If you have answered yes to these questions, be comforted by the fact that you are not alone. Many groups and organizations shy away from vigorous conflict and debate. For starters, managers often feel uncomfortable expressing dissent in the presence of a powerful, popular and highly successful chief executive. It becomes difficult to be candid when the boss’s presence dominates the room. We also find ourselves deferring to the technical experts in many instances, rather than challenging the pronouncements of company or industry veterans.
Certain deeply held assumptions about customers, markets and competition can become so ingrained in people’s thought processes that an entire industry finds itself blindly accepting the prevailing conventional wisdom. Pressures for conformity also arise because cohesive, relatively homogenous groups of like-minded people have worked with one another for a long time. Finally, some leaders engage in conflict avoidance because they do not feel comfortable with confrontation in a public setting. Whatever the reasons—and they are bountiful—the absence of healthy debate and dissent frequently leads to faulty decisions.

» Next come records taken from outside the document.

(** C7: what a success of [execute_bundle] means.  The archive was within its
    limits and extracted, the script was found in what it contained with the
    dataset in place, was accepted by the validation, and ran to exit status 0
    as the right user; the output is what it printed, and the files are those
    collected from its output directory, within the limits, sorted, under valid
    names, each read from its start to its end from one regular file. *)
Theorem execute_bundle_success bundle sid script_path csv w output files w' :
  (0 <= MAX_OUTPUT_FILES settings)%Z -> (0 <= MAX_OUTPUT_FILES_MB settings)%Z ->
  execute_bundle bundle sid script_path csv w = (Ok (true, output, files), w') ->
  let dir := mkdtemp (w_draws w) in
  exists target content n,
    script_of bundle script_path csv dir target content
    /\ (validate_script content).1 = true
    /\ ran [sys_executable; target] dir n output files w'
    /\ (Z.of_nat (length files) <= MAX_OUTPUT_FILES settings)%Z
    /\ (total_size files <= MAX_OUTPUT_FILES_MB settings * 1024 * 1024)%Z
    /\ StronglySorted (key_le str_leb of_name) files
    /\ Forall (collected (outputs_view n) ) files.
Proof.
  intros Hmf Hmb E. apply execute_bundle_ok in E as (target & content & n & w1 & Hs & Hv & Hran & Htr).
  exists target, content, n. split; [exact Hs|]. split; [done|].
  destruct Hran as (out & err & stdout & stderr & c & Hr & Ho & He & Hout & Hc & Hin & Hc1 & Hc2).
  split; [exists out, err, stdout, stderr, c; rewrite <-Htr; by split_and!|].
  apply settled_ok in Hc.
  assert (0 <= MAX_OUTPUT_FILES_MB settings * 1024 * 1024)%Z as Hmb' by lia.
  destruct (collect_steady (outputs_view n) (path_join (mkdtemp (w_draws w)) "outputs") (outputs_steps n) _ _
              Hmf Hmb' (FState 0 ∅) ltac:(by intros ? ?)) as (_ & HQ).
  rewrite Hc in HQ. apply HQ.
Qed.

Definition script_id (sid : str) (w : world) : str :=
  "exec_" ++ sid ++ "_" ++ str_of_Z (seconds (clock (w_ticks w))).

#[local] Instance keeps_write_script {B} (f : world -> B) content :
  TCEq (fun w => f (drawn w)) f -> (forall g, TCEq (fun w => f (set_files g w)) f) ->
  Keeps f (write_script content).
Proof. intros Hd Hg. unfold write_script. apply _. Qed.

#[export] Instance execute_script_sessions content sid : Keeps w_sessions (execute_script content sid).
Proof. unfold execute_script, end_script, cleanup_execution_environment. apply _. Qed.
#[export] Instance execute_script_tmp content sid : Keeps w_tmp (execute_script content sid).
Proof. unfold execute_script, end_script, cleanup_execution_environment. apply _. Qed.
(* ===== verification/BundleTurns.v ===== *)
(** * execute_service_impl.py: a bundle run among other threads

    [execute_bundle] again as a program of a thread, with a turn for each system
    call: making and removing the temporary directory, the extraction, the
    injected CSV file, the directories of the run, its monitoring, and the run. *)
From stdpp Require Import base tactics list gmap strings.
From Stdlib Require Import NArith ZArith Lia.
From S2P Require Import Prelude PyText PyCodec PyJson PyJsonParse World Config OutputFiles Interfaces RequestHandler Programs Threads Bundle ExecuteService.

Section Turns.
Context `{Env, Settings, Machine, Interpreter}.

(** [tempfile.mkdtemp()]: the draw that named the directory. *)
Definition make_tempdir : IO nat :=
  n ← st_gets w_draws;
  _ ← st_modify drawn;
  _ ← st_modify (set_tmp (insert (mkdtemp n) (Dir [])));
  mret n.

Definition tempdir_turns {A} (body : str -> prog A) : prog A :=
  n ← call make_tempdir;
  prog_finally (body (mkdtemp n)) (call (cleanup n)).

(** The run, and the position of its event. *)
Definition run_process (temp_dir target_script : str) (preexec : bool) : IO (nat * (Z * str * str)) :=
  n ← st_gets (fun w => length (w_trace w));
  result ← subprocess_run [sys_executable; target_script] temp_dir (bundle_env temp_dir) preexec;
  mret (n, result).

Definition run_target_turns (execution_id : str) (session_id : json) (temp_dir target_script : str)
    : prog (bool * str * list output_file) :=
  _ ← call (in_tmp temp_dir (make_dirs ["outputs"]));
  _ ← call (in_tmp temp_dir (make_dirs [".mplconfig"]));
  _ ← call (_start_execution_monitoring execution_id session_id);
  prog_finally
    (_ ← call time_time;
     tree ← call (tmp_tree temp_dir);
     preexec ← call (_as_script_user temp_dir tree);
     '(n, result) ← call (run_process temp_dir target_script preexec);
     _ ← call time_time;
     mret (bundle_result n (path_join temp_dir "outputs") result))
    (call (_stop_execution_monitoring execution_id)).

Definition bundle_body_turns (execution_id : str) (bundle_data : bytes) (session_id : json)
    (script_path : option str) (csv_data : option bytes) (temp_dir : str)
    : prog (bool * str * list output_file) :=
  _ ← call time_time;
  extraction_error ← call (_safe_extract_zip bundle_data temp_dir);
  match extraction_error with
  | Some error => mret (false, error, [])
  | None =>
      _ ← call time_time;
      _ ← call (inject_csv temp_dir csv_data);
      tree ← call (tmp_tree temp_dir);
      target ← local (_find_script temp_dir tree script_path);
      match target with
      | None =>
          mret (false, "Script not found: " ++ match script_path with
                                               | Some ((_ :: _) as p) => p
                                               | _ => "no .py file in bundle"
                                               end, [])
      | Some target_script =>
          script_content ← local (b ← read_path temp_dir tree target_script; text_of b);
          let '(is_valid, validation_msg) := validate_script script_content in
          if negb is_valid then mret (false, "Script validation failed: " ++ validation_msg, [])
          else
          (* its result is only logged *)
          _ ← mret (match given_csv csv_data with
                    | None => Some (_process_bundle_csv_files tree)
                    | Some _ => None
                    end);
          run_target_turns execution_id session_id temp_dir target_script
      end
  end.

Definition execute_bundle_turns (bundle_data : bytes) (session_id : json) (script_path : option str)
    (csv_data : option bytes) : prog (bool * str * list output_file) :=
  now ← call time_time;
  let execution_id := "bundle_" ++ fmt session_id ++ "_" ++ str_of_Z (seconds now) in
  prog_try
    (tempdir_turns (bundle_body_turns execution_id bundle_data session_id script_path csv_data))
    (fun e => mret match exn_cls e with
                   | TimeoutExpired =>
                       (false, "Bundle execution timed out after " ++ timeout_text ++ " seconds", [])
                   | _ => (false, "Bundle execution error: " ++ exn_msg e, [])
                   end).

#[export] Instance bundle_execution : ExecuteTurns := {|
  et_execute_bundle := execute_bundle_turns;
  et_turns := 17;
|}.

(** ** Uninterrupted *)

Lemma cuts_tempdir {A} (p : str -> prog A) (m : str -> IO A) :
  (forall d, Cuts (p d) (m d)) -> Cuts (tempdir_turns p) (with_tempdir m).
Proof.
  intros Hp.
  apply (cuts_ext _ _ (n ← make_tempdir; st_finally (m (mkdtemp n)) (cleanup n))); [|done].
  unfold tempdir_turns. apply _.
Qed.

#[export] Instance cuts_run_target id sid dir target : Cuts (run_target_turns id sid dir target) (run_target id sid dir target).
Proof.
  unfold run_target_turns, run_target. do 3 (apply cuts_bind; [apply _|intros ?]). apply cuts_finally; [|apply _].
  do 3 (apply cuts_bind; [apply _|intros ?]).
  eapply cuts_ext with (m' := '(n, result) ← run_process dir target _; _ ← time_time;
    mret (bundle_result n (path_join dir "outputs") result)); [apply _|].
  intros w. unfold run_process. st_run. by destruct (subprocess_run _ _ _ _ w) as [[r|e] w'].
Qed.

#[export] Instance cuts_bundle_body id bundle sid script_path csv dir :
  Cuts (bundle_body_turns id bundle sid script_path csv dir) (bundle_body id bundle sid script_path csv dir).
Proof. unfold bundle_body_turns, bundle_body. apply _. Qed.

Lemma run_target_within id sid dir target : within 9 (fun _ => True) (run_target_turns id sid dir target).
Proof.
  unfold run_target_turns. count_turns. apply (within_finally 5 1); [|apply within_call]. by count_turns.
Qed.

Lemma bundle_body_within id bundle sid script_path csv dir :
  within 14 (fun _ => True) (bundle_body_turns id bundle sid script_path csv dir).
Proof.
  unfold bundle_body_turns. count_turns; try done. apply (within_bind 0 9); [done|]. intros _. apply run_target_within.
Qed.

(** It never raises. *)
Lemma execute_bundle_finishes bundle sid script_path csv :
  finishes 17 (fun _ => True) (execute_bundle_turns bundle sid script_path csv).
Proof.
  intros w. cbn [prog_bind mbind prog_mbind call]. apply finishes_catch; [|intros e; by apply finishes_ret].
  unfold tempdir_turns. count_turns. apply (within_finally 14 1); [apply bundle_body_within|apply within_call].
Qed.

#[export] Instance bundle_execution_laws : ExecuteTurnsLaws.
Proof.
  split.
  - intros bundle sid script_path csv. change (Cuts (execute_bundle_turns bundle sid script_path csv)
      (execute_bundle bundle sid script_path csv)).
    unfold execute_bundle_turns, execute_bundle. apply cuts_bind; [apply _|intros now]. apply cuts_try; [|apply _].
    apply cuts_tempdir. apply _.
  - intros bundle sid script_path csv. apply finishes_within, execute_bundle_finishes.
Qed.

(** A run that succeeds. *)
Lemma run_process_ran dir target n result w w' output files :
  run_process dir target (cr_uid own_creds =? 0)%Z w = (Ok (n, result), w') ->
  bundle_result n (path_join dir "outputs") result = (true, output, files) ->
  ran [sys_executable; target] dir n output files w'.
Proof.
  unfold run_process. intros E Hb. apply bind_ok in E as (k & w1 & Hn & E). injection Hn as <- <-.
  apply bind_ok in E as ([[rc stdout] stderr] & w2 & Hrun & E). apply ret_ok in E as [E <-]. injection E as <- <-.
  apply subprocess_run_ok in Hrun as (out & err & c & Hr & Ho & He & -> & Hroot & Hown).
  unfold bundle_result in Hb. destruct (Z.eqb_spec rc 0) as [->|]; [|done].
  destruct (collect _ _) as [fs|e] eqn:Hc; [|done].
  injection Hb as <- <-. exists out, err, stdout, stderr, c. split_and!; try done. cbn. by left.
Qed.
End Turns.
(** A payload is only decrypted for a session that is there. *)
Lemma decrypted_stored v session_id w m w' :
  decrypt_combined_hybrid_data v session_id w = (Ok (true, m), w') ->
  exists sid, session_id = JStr sid /\ is_Some (w_sessions w !! sid).
Proof.
  assert (forall msg w1 w2, failed msg w1 <> (Ok (true, m), w2)) as Hf.
  { intros msg w1 w2 (b & _ & E)%lift_ok. by apply ret_ok in E as [E _]. }
  intros E. apply catch_ok in E as [E|(e & w1 & _ & E)].
  2: { exfalso. destruct (exn_cls e); by eapply Hf. }
  apply bind_ok in E as (pem & w1 & Hk & E).
  destruct pem as [[|b pem]|]; [exfalso; by eapply Hf| |exfalso; by eapply Hf].
  destruct (km_get_private_key_str _ _ _ _ Hk) as (sid & ->). exists sid. split; [done|].
  cbn in Hk. rewrite get_private_key_run in Hk. injection Hk as Hk _. rewrite valid_session_result in Hk.
  destruct (w_sessions w !! sid); [by eexists|done].
Qed.
End Operations.

(** ** What each request does *)

Section Requests.
Context `{Env, Settings, CryptoLaws, Machine, Interpreter, AttestationLaws}.

(** A bundle: one script at most, and the sessions stay. *)
#[export] Instance scripts_as_script_user path tree : Keeps scripts (_as_script_user path tree).
Proof.
  assert (forall paths, Keeps scripts (chown_all paths)) as Hc
    by (induction paths; cbn [chown_all]; unfold emit; apply _).
  unfold _as_script_user. apply _.
Qed.

#[export] Instance once_subprocess_run argv cwd env preexec : ScriptOnce (subprocess_run argv cwd env preexec).
Proof.
  unfold subprocess_run. apply once_bind_before; [apply _|intros c]. apply once_bind_before; [apply _|intros n].
  apply once_bind_after; [|intros; apply _]. intros w. right. done.
Qed.

#[export] Instance once_with_tempdir {A} (body : str -> IO A) :
  (forall d, ScriptOnce (body d)) -> ScriptOnce (with_tempdir body).
Proof. intros Hb. unfold with_tempdir. apply _. Qed.

#[export] Instance once_execute_bundle bundle sid script_path csv : ScriptOnce (execute_bundle bundle sid script_path csv).
Proof. unfold execute_bundle, bundle_body, inject_csv, run_target. apply _. Qed.

#[export] Instance draws_with_tempdir {A} (body : str -> IO A) :
  (forall d, Draws (body d)) -> Draws (with_tempdir body).
Proof.
  intros Hb. unfold with_tempdir. apply (steps_bind draws_grow); [apply _|intros n].
  apply (steps_bind draws_grow); [intros w; unfold draws_grow; cbn; lia|]. apply _.
Qed.

#[export] Instance execute_bundle_shrinks bundle sid script_path csv :
  Steps shrinks (execute_bundle bundle sid script_path csv).
Proof.
  assert (Keeps w_sessions (execute_bundle bundle sid script_path csv)) as Hs.
  { unfold execute_bundle, bundle_body, inject_csv, run_target. apply _. }
  assert (Draws (execute_bundle bundle sid script_path csv)) as Hd.
  { unfold execute_bundle, bundle_body, inject_csv, run_target. apply _. }
  apply _.
Qed.

#[export] Instance es_execute_bundle_shrinks bundle sid script_path csv :
  Steps shrinks (es_execute_bundle bundle sid script_path csv).
Proof. apply execute_bundle_shrinks. Qed.
#[export] Instance ds_decrypt_shrinks v sid : Steps shrinks (ds_decrypt_combined_hybrid_data v sid).
Proof. apply decrypt_shrinks. Qed.
#[export] Instance ds_decrypt_scripts v sid : Keeps scripts (ds_decrypt_combined_hybrid_data v sid).
Proof. cbn. apply _. Qed.
(** The classes, called. *)
Definition StoryboardException (message' : option string)
    (status_code : option Z) : instance :=
  StoryboardException_init message' status_code
                           (new StoryboardException_class).

Definition NotFound (message' : option string) : instance :=
  NotFound_init message' (new NotFound_class).

Definition NotEmpty (message' : option string) : instance :=
  NotEmpty_init message' (new NotEmpty_class).

Definition DBException (message' : option string) (status_code : option Z)
    : instance :=
  DBException_init message' status_code (new DBException_class).

Definition DBDuplicateEntry (message' object_name value : option string)
    (status_code : option Z) : instance :=
  DBDuplicateEntry_init message' object_name value status_code
                        (new DBDuplicateEntry_class).

Definition DBReferenceError (message' object_name value key : option string)
    (status_code : option Z) : instance :=
  DBReferenceError_init message' object_name value key status_code
                        (new DBReferenceError_class).

(** The classes that only set [message] are built by the constructor
    they inherit, [DBException.__init__]. *)
Definition DBConnectionError (message' : option string)
    (status_code : option Z) : instance :=
  DBException_init message' status_code (new DBConnectionError_class).

Definition ColumnError (message' : option string) (status_code : option Z)
    : instance :=
  DBException_init message' status_code (new ColumnError_class).

Definition DBDeadLock (message' : option string) (status_code : option Z)
    : instance :=
  DBException_init message' status_code (new DBDeadLock_class).

Definition DBInvalidUnicodeParameter (message' : option string)
    (status_code : option Z) : instance :=
  DBException_init message' status_code
                   (new DBInvalidUnicodeParameter_class).

Definition DBMigrationError (message' : option string)
    (status_code : option Z) : instance :=
  DBException_init message' status_code (new DBMigrationError_class).

Definition DBInvalidSortKey (message' : option string)
    (status_code : option Z) : instance :=
  DBException_init message' status_code (new DBInvalidSortKey_class).

(** [s] begins with [p]. *)
Definition starts_with (p s : string) : Prop := exists t, s = p +:+ t.

(** [s] ends with [q]. *)
Definition ends_with (q s : string) : Prop := exists t, s = t +:+ q.
End errors.

(** ** Vocabulary of the further properties *)

(** A store in which a deleted id no longer resolves. *)
Definition forgets_deleted `{C : Collaborators} : Prop :=
  forall (d : DB) (i : Z), task_get (task_delete d i) (Some i) = None.

(** The event is one of an update and carries this story, title and
    author. *)
Definition about (story : option Z) (task_title : option string)
    (author : option Z) (e : TimelineEvent) : Prop :=
  match e with
  | task_status_changed_event s t a _ _
  | task_priority_changed_event s t a _ _
  | task_assignee_changed_event s t a _ _
  | task_details_changed_event s t a =>
      s = story /\ t = task_title /\ a = author
  | task_created_event _ _ _ | task_deleted_event _ _ _ => False
  end.

(** ** Sample requests *)

Module SampleUpdate.
(** A body that sets the status and leaves the rest unset. *)
Definition review : Task :=
  {| title := Unset;
     status := Val "review";
     is_active := Unset;
     creator_id := Unset;
     story_id := Unset;
     project_id := Unset;
     assignee_id := Unset;
     priority := Unset |}.

(** Task 1 before and after [review]. *)
Definition before : models.Task := Sample.row 1 (Some 3) None "parse" "todo".

Definition reviewed : models.Task :=
  Sample.row 1 (Some 3) None "parse" "review".

(** Task 1 with status, priority and assignee changed. *)
Definition reworked : models.Task :=
  {| models.id := 1;
     models.title := Some "parse";
     models.status := Some "inprogress";
     models.is_active := Some true;
     models.creator_id := Some 1;
     models.story_id := Some 3;
     models.project_id := Some 1;
     models.assignee_id := Some 5;
     models.priority := Some "high" |}.
End SampleUpdate.

(** ** A task without a story *)

Module SampleOrphan.
(** A request body that names no story. *)
Definition storyless : Task :=
  {| title := Val "orphan";
     status := Val "todo";
     is_active := Unset;
     creator_id := Unset;
     story_id := Unset;
     project_id := Val 1;
     assignee_id := Unset;
     priority := Val "low" |}.

(** The sample world after user 42 has posted [storyless]: the store
    holds it as task 8, with no [story_id]. *)
Definition world : World :=
  snd (TasksController.post (C := MemStore.collaborators) Sample.user42
                            storyless Sample.world).
End SampleOrphan.

(** ** Proof steps *)

Ltac run_controller :=
  unfold TasksController.get_one, TasksController.get_all,
    TasksController.post, TasksController.put, TasksController.delete,
    TasksController._post_timeline_events, getattr_None,
    bind, query, command, emit, respond, ret, raise;
  cbn [fst snd db trace response].

(** ** Python values, by example *)

Example str_of_status : str 204 = "204".
Proof. reflexivity. Qed.

Example str_of_zero : str 0 = "0".
Proof. reflexivity. Qed.

Example str_of_negative : str (-15) = "-15".
Proof. reflexivity. Qed.

Example none_differs_from_int : py_ne (Some 3) (None : option Z) = true.
Proof. reflexivity. Qed.

Example not_found_carries_404 :
  NotFound None = ClientSideError NotFound_class None (Some 404)
  /\ StoryboardException None None =
     ClientSideError StoryboardException_class None None.
Proof. now split. Qed.

(** ** Python comparisons *)

Lemma py_ne_true {A : Type} `{EqDecision A} (x y : A) :
  x <> y -> py_ne x y = true.
Proof.
  intros Hne. unfold py_ne. now rewrite bool_decide_eq_false_2.
Qed.

Lemma py_ne_false {A : Type} `{EqDecision A} (x y : A) :
  x = y -> py_ne x y = false.
Proof.
  intros Heq. unfold py_ne. now rewrite bool_decide_eq_true_2.
Qed.

Lemma py_ne_differ {A : Type} `{EqDecision A} (x y : A) :
  py_ne x y = false -> x = y.
Proof.
  unfold py_ne. intros Hb. apply negb_false_iff in Hb.
  now apply bool_decide_eq_true_1 in Hb.
Qed.

Lemma column_assign {A : Type} (v : option A) : column (assign v) = v.
Proof. now destruct v. Qed.

(** ** Listing *)

Section Listing.
Context `{C : Collaborators}.
Variable CONF : Config.

(** [get_all] never raises: it returns the page the store gives for the
    effective limit and marker, and touches only the response. *)
Lemma get_all_run (story_id assignee_id marker limit : option Z)
    (sort_field sort_dir : string) (w : World) :
  TasksController.get_all CONF story_id assignee_id marker limit
                          sort_field sort_dir w =
  let limit' := TasksController.effective_limit CONF limit in
  let marker_task :=
    TasksController.effective_marker (task_get (db w) marker) story_id in
  (Return (map from_db_model
             (task_get_all (db w) marker_task limit' assignee_id story_id
                           sort_field sort_dir)),
   {| db := db w;
      trace := trace w;
      response :=
        listing_response limit' (task_get_count (db w) assignee_id story_id)
                         marker_task (response w) |}).
Proof.
  run_controller. unfold listing_response.
  now destruct (TasksController.effective_marker _ _).
Qed.

Lemma listing_response_total (limit task_count : Z)
    (marker_task : option models.Task) (r : Response) :
  headers (listing_response limit task_count marker_task r) !! "X-Total" =
  Some (str task_count).
Proof.
  unfold listing_response, set_header.
  destruct marker_task; cbn [headers].
  - rewrite lookup_insert_ne by discriminate. apply lookup_insert_eq.
  - apply lookup_insert_eq.
Qed.

Lemma listing_response_limit (limit task_count : Z)
    (marker_task : option models.Task) (r : Response) :
  headers (listing_response limit task_count marker_task r) !! "X-Limit" =
  Some (str limit).
Proof.
  unfold listing_response, set_header.
  destruct marker_task; cbn [headers].
  - do 2 (rewrite lookup_insert_ne by discriminate). apply lookup_insert_eq.
  - rewrite lookup_insert_ne by discriminate. apply lookup_insert_eq.
Qed.

Lemma listing_response_no_marker (limit task_count : Z) (r : Response) :
  headers (listing_response limit task_count None r) !! "X-Marker" =
  headers r !! "X-Marker".
Proof.
  unfold listing_response, set_header; cbn [headers].
  now do 2 (rewrite lookup_insert_ne by discriminate).
Qed.

Lemma effective_marker_foreign (t : models.Task) (story_id : option Z) :
  models.story_id t <> story_id ->
  TasksController.effective_marker (Some t) story_id = None.
Proof.
  intros Hne. unfold TasksController.effective_marker.
  now rewrite py_ne_true.
Qed.

(** C1. A marker id that resolves to a task of another story than the
    [story_id] filter is dropped without an error: the call returns, and
    its page, its headers and the world it leaves are those of the same
    call without a marker.  (The call without a marker still asks the
    store for the task with id [None]; the store is taken to have none.) *)
Theorem get_all_foreign_marker_discarded
    (story_id assignee_id limit : option Z) (marker : Z)
    (sort_field sort_dir : string) (w : World) (t : models.Task) :
  task_get (db w) None = None ->
  task_get (db w) (Some marker) = Some t ->
  models.story_id t <> story_id ->
  TasksController.get_all CONF story_id assignee_id (Some marker) limit
                          sort_field sort_dir w =
  TasksController.get_all CONF story_id assignee_id None limit
                          sort_field sort_dir w
  /\ (exists tasks w',
        TasksController.get_all CONF story_id assignee_id (Some marker)
                                limit sort_field sort_dir w =
        (Return tasks, w')
        /\ headers (response w') !! "X-Marker" =
           headers (response w) !! "X-Marker").
Proof.
  intros Hnone Hget Hne. rewrite !get_all_run. cbn zeta.
  rewrite Hnone, Hget, (effective_marker_foreign _ _ Hne).
  cbn [TasksController.effective_marker].
  split; [reflexivity|].
  eexists _, _. split; [reflexivity|].
  cbn [response]. apply listing_response_no_marker.
Qed.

The Perils of Conflict and Dissent
Of course, dissent does not always prove to be productive; cultivating conflict has its risks. To understand the perils, we must distinguish between two forms of conflict. Suppose that you ask your management team to compare and contrast two alternative courses of action. Individuals may engage in substantive debate over issues and ideas, which we refer to as cognitive, or task-oriented, conflict. This form of disagreement exposes each proposal’s risks and weaknesses, challenges the validity of key assumptions, and might even encourage people to define the problem or opportunity confronting the firm in an entirely different light. For these reasons, cognitive conflict tends to enhance the quality of the solutions that groups produce. As former Intel CEO Andrew Grove once wrote, "Debates are like the process through which a photographer sharpens the contrast when developing a print. The clearer images that result permit management to make a more informed—and more likely correct—call."